Yes. This is how I write, too. Vignettes and snippets — that, after a while, kind of start to hang together. Like my Summerland stories (a few of which you can read in recent issues of Archivos magazine). And the many words I’ve written about Haida Gwaii. And even my “family stories” here and here. And all the bits and pieces in my “Conversations, Reflections and Meditations” site. Not to mention my penandpapermama.com site and my normajhill.com site. And several other websites, magazines, newspaper columns, anthologies, and dozens and dozens of journals.)

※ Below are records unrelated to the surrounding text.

(** Lines 291-294. *)
Definition wrap_angle (a : Anim) : Anim :=
  mkAnim (direction a) (triOffset a) (triMaxOffset a)
         (triTranslationIncrement a)
         (if angle_over a
          then F32.sub (currentAngle a) (F32.of_Z 360)
          else currentAngle a)
         (phase_i a).

Definition phase_increment : F32.float := F32.literal 5 100000.
Definition angle_increment : F32.float := F32.literal 5 100.

(** Lines 320-321, the last statements of the loop body. *)
Definition advance_phase_and_angle (a : Anim) : Anim :=
  mkAnim (direction a) (triOffset a) (triMaxOffset a)
         (triTranslationIncrement a)
         (F32.add (currentAngle a) angle_increment)
         (F32.add (phase_i a) phase_increment).

(** What one iteration of the render loop does to the animated values. *)
Definition update_anim (a : Anim) : Anim :=
  advance_phase_and_angle (wrap_angle (flip_direction (move_offset a))).

Fixpoint frames_anim (n : nat) (a : Anim) : Anim :=
  match n with
  | O => a
  | S k => update_anim (frames_anim k a)
  end.

(** ** The external libraries *)

(** The symbolic constants the program passes to the graphics library. *)
Inductive GLenum :=
| GL_ARRAY_BUFFER | GL_ELEMENT_ARRAY_BUFFER | GL_STATIC_DRAW
| GL_FLOAT | GL_UNSIGNED_INT | GL_TRIANGLES
| GL_VERTEX_SHADER | GL_FRAGMENT_SHADER
| GL_COMPILE_STATUS | GL_LINK_STATUS | GL_VALIDATE_STATUS
| GL_DEPTH_TEST.

(** Their numeric values ([GLenum] is an [unsigned int]; line 135 prints
    one). *)
Definition GLenum_value (e : GLenum) : Z :=
  match e with
  | GL_ARRAY_BUFFER => 34962 | GL_ELEMENT_ARRAY_BUFFER => 34963
  | GL_STATIC_DRAW => 35044
  | GL_FLOAT => 5126 | GL_UNSIGNED_INT => 5125 | GL_TRIANGLES => 4
  | GL_VERTEX_SHADER => 35633 | GL_FRAGMENT_SHADER => 35632
  | GL_COMPILE_STATUS => 35713 | GL_LINK_STATUS => 35714
  | GL_VALIDATE_STATUS => 35715
  | GL_DEPTH_TEST => 2929
  end.

Definition GL_COLOR_BUFFER_BIT : Z := 16384.
Definition GL_DEPTH_BUFFER_BIT : Z := 256.
Definition GLEW_OK : Z := 0.

Inductive GLFWhint :=
| GLFW_CONTEXT_VERSION_MAJOR | GLFW_CONTEXT_VERSION_MINOR
| GLFW_OPENGL_PROFILE | GLFW_OPENGL_FORWARD_COMPAT.

Definition GLFW_OPENGL_CORE_PROFILE : Z := 204801.

Definition vec3 : Type := F32.float * F32.float * F32.float.

(** A [glm::mat4], kept as the expression that built it. *)
Inductive mat4 :=
| mat4_diag (d : F32.float)
| perspective (fovy aspect zNear zFar : F32.float)
| scale (m : mat4) (v : vec3)
| translate (m : mat4) (v : vec3)
| rotate (m : mat4) (angle : F32.float) (axis : vec3).

(** The contents handed to [glBufferData]. *)
Inductive Payload :=
| UIntData (l : list Z)
| FloatData (l : list F32.float).

Definition sizeof_payload (p : Payload) : Z :=
  match p with
  | UIntData l => 4 * Z.of_nat (List.length l)
  | FloatData l => 4 * Z.of_nat (List.length l)
  end.

(** The calls the program makes, with their arguments. *)
Inductive Call :=
| glfwInit
| glfwTerminate
| glfwWindowHint (hint : GLFWhint) (value : Z)
| glfwCreateWindow (width height : Z) (title : string)
| glfwGetFramebufferSize (window : Z)
| glfwMakeContextCurrent (window : Z)
| set_glewExperimental (b : bool)
| glewInit
| glfwWindowShouldClose (window : Z)
| glfwGetWindowSize (window : Z)
| glfwPollEvents
| glfwSwapBuffers (window : Z)
| glfwDestroyWindow (window : Z)
| sleep_for_microseconds (n : Z)
| glEnable (cap : GLenum)
| glViewport (x y width height : Z)
| glGenVertexArrays (n : Z)
| glBindVertexArray (array : Z)
| glGenBuffers (n : Z)
| glBindBuffer (target : GLenum) (buffer : Z)
| glBufferData (target : GLenum) (size : Z) (data : Payload) (usage : GLenum)
| glVertexAttribPointer (index size : Z) (type : GLenum) (normalized : bool)
                        (stride pointer : Z)
| glEnableVertexAttribArray (index : Z)
| glCreateShader (type : GLenum)
| glShaderSource (sh count : Z) (code : string) (length : Z)
| glCompileShader (sh : Z)
| glGetShaderiv (sh : Z) (pname : GLenum)
| glGetShaderInfoLog (sh bufSize : Z)
| glAttachShader (program sh : Z)
| glCreateProgram
| glLinkProgram (program : Z)
| glValidateProgram (program : Z)
| glGetProgramiv (program : Z) (pname : GLenum)
| glGetProgramInfoLog (program bufSize : Z)
| glGetUniformLocation (program : Z) (name : string)
| glClearColor (r g b : R) (a : F32.float)
| glClear (mask : Z)
| glUseProgram (program : Z)
| glUniformMatrix4fv (location count : Z) (transpose : bool) (value : mat4)
| glDrawElements (mode : GLenum) (count : Z) (type : GLenum) (indices : Z).

(** What the libraries answer.  Nothing is assumed about the answers. *)
Record Env := mkEnv {
  glfwInit_result : Z;
  glfwCreateWindow_result : Z;          (* the window pointer, 0 for nullptr *)
  framebuffer_size : Z * Z;
  glewInit_result : Z;
  window_size : nat -> Z * Z;           (* asked once per frame *)
  frames_until_close : nat;             (* frames before the close request *)
  gen_vertex_array : Z;                 (* line 81 *)
  gen_index_buffer : Z;                 (* line 85 *)
  gen_vertex_buffer : Z;                (* line 90 *)
  create_shader : GLenum -> Z;
  compile_status : GLenum -> Z;
  shader_info_log : GLenum -> string;
  create_program : Z;
  link_status : Z;
  link_info_log : string;
  validate_status : Z;
  validate_info_log : string;
  uniform_location : string -> Z
}.

(** ** The part of the graphics context the program relies on

    The element-array binding belongs to the bound vertex array object;
    in the core profile the program asks for (lines 200-205) there is no
    such binding while no vertex array object is bound. *)
Record Context := mkContext {
  vertex_array_binding : Z;
  array_buffer_binding : Z;
  vao_element_buffer : Z -> Z;
  buffer_store : Z -> option Payload;
  attached_shaders : list (Z * Z);      (* (program, shader), latest first *)
  current_program : Z;
  drawn : list (GLenum * list Z)        (* draws submitted, latest first *)
}.

Definition init_context : Context :=
  mkContext 0 0 (fun _ => 0) (fun _ => None) [] 0 [].

Definition element_array_buffer_binding (c : Context) : Z :=
  if vertex_array_binding c =? 0 then 0
  else vao_element_buffer c (vertex_array_binding c).

Definition update {A : Type} (f : Z -> A) (k : Z) (v : A) : Z -> A :=
  fun k' => if k' =? k then v else f k'.

Definition buffer_bound_at (target : GLenum) (c : Context) : Z :=
  match target with
  | GL_ARRAY_BUFFER => array_buffer_binding c
  | GL_ELEMENT_ARRAY_BUFFER => element_array_buffer_binding c
  | _ => 0
  end.

(** The indices an indexed draw of [count] elements reads. *)
Definition fetch_indices (count : Z) (c : Context) : list Z :=
  match buffer_store c (element_array_buffer_binding c) with
  | Some (UIntData l) =>
      if element_array_buffer_binding c =? 0 then []
      else firstn (Z.to_nat count) l
  | _ => []
  end.

(** The effect of a call on the modelled part of the context. *)
Definition exec (call : Call) (c : Context) : Context :=
  match call with
  | glBindVertexArray v =>
      mkContext v (array_buffer_binding c) (vao_element_buffer c)
                (buffer_store c) (attached_shaders c) (current_program c)
                (drawn c)
  | glBindBuffer target b =>
      mkContext (vertex_array_binding c)
                (match target with
                 | GL_ARRAY_BUFFER => b
                 | _ => array_buffer_binding c
                 end)
                (match target with
                 | GL_ELEMENT_ARRAY_BUFFER =>
                     if vertex_array_binding c =? 0 then vao_element_buffer c
                     else update (vao_element_buffer c)
                                 (vertex_array_binding c) b
                 | _ => vao_element_buffer c
                 end)
                (buffer_store c) (attached_shaders c) (current_program c)
                (drawn c)
  | glBufferData target _ data _ =>
      mkContext (vertex_array_binding c) (array_buffer_binding c)
                (vao_element_buffer c)
                (if buffer_bound_at target c =? 0 then buffer_store c
                 else update (buffer_store c) (buffer_bound_at target c)
                             (Some data))
                (attached_shaders c) (current_program c) (drawn c)
  | glAttachShader p s =>
      mkContext (vertex_array_binding c) (array_buffer_binding c)
                (vao_element_buffer c) (buffer_store c)
                ((p, s) :: attached_shaders c) (current_program c)
                (drawn c)
  | glUseProgram p =>
      mkContext (vertex_array_binding c) (array_buffer_binding c)
                (vao_element_buffer c) (buffer_store c)
                (attached_shaders c) p (drawn c)
  | glDrawElements mode count _ _ =>
      mkContext (vertex_array_binding c) (array_buffer_binding c)
                (vao_element_buffer c) (buffer_store c)
                (attached_shaders c) (current_program c)
                ((mode, fetch_indices count c) :: drawn c)
  | _ => c
  end.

When my dad was battling terminal cancer, he spent his last days on the hide-a-bed in our living room, propped up against the pillows, changing final details of his will and jotting down endless notes about this and that — wrapping up his life, I suppose, leaving it all neatly tied up so us kids wouldn’t have to wonder or worry about it. The only thing that was missing was his typewriter that he’d always used through the years to record his life in diary-form: “A Record of Our Lives for Our Children.” Now he was adding in final small bits and pieces with notepaper, pen and clipboard.
I was sitting nearby at the dining room table, trying to keep him company. Following his lead, I started writing vignettes and snippets of stories from our lives, and as I completed this one or that, I handed some of them to him to read. But the next thing I knew, tears were flowing down his cheeks, and I wondered what it was I had written that could be so upsetting. I tentatively asked him if he was okay, and then the unexpected response came.
He smiled so widely, it was like life and sunshine was suddenly pouring out of his gray, cancer-death-mask wrinkled skin, and he said, “All my life I have written things down, all my life I wanted to tell stories, and I tried and I tried, and it all came out as lists of facts, like a diary. But you just sit down and write a few words, and they’re alive and real — they’re what I always wanted to be able to do.”
What do you say to something like that? I stuttered (with tears in my eyes, too), “Well… if you hadn’t written down all those diary entries over the years, would I have all those memories to draw on? See… these are YOUR stories, too.” And he was happy. Oh, he was so happy. I guess he was “dying happy.”
And maybe that’s what a lot of what writing is for, after all. To help other people (and yourself) to live — and die — happy.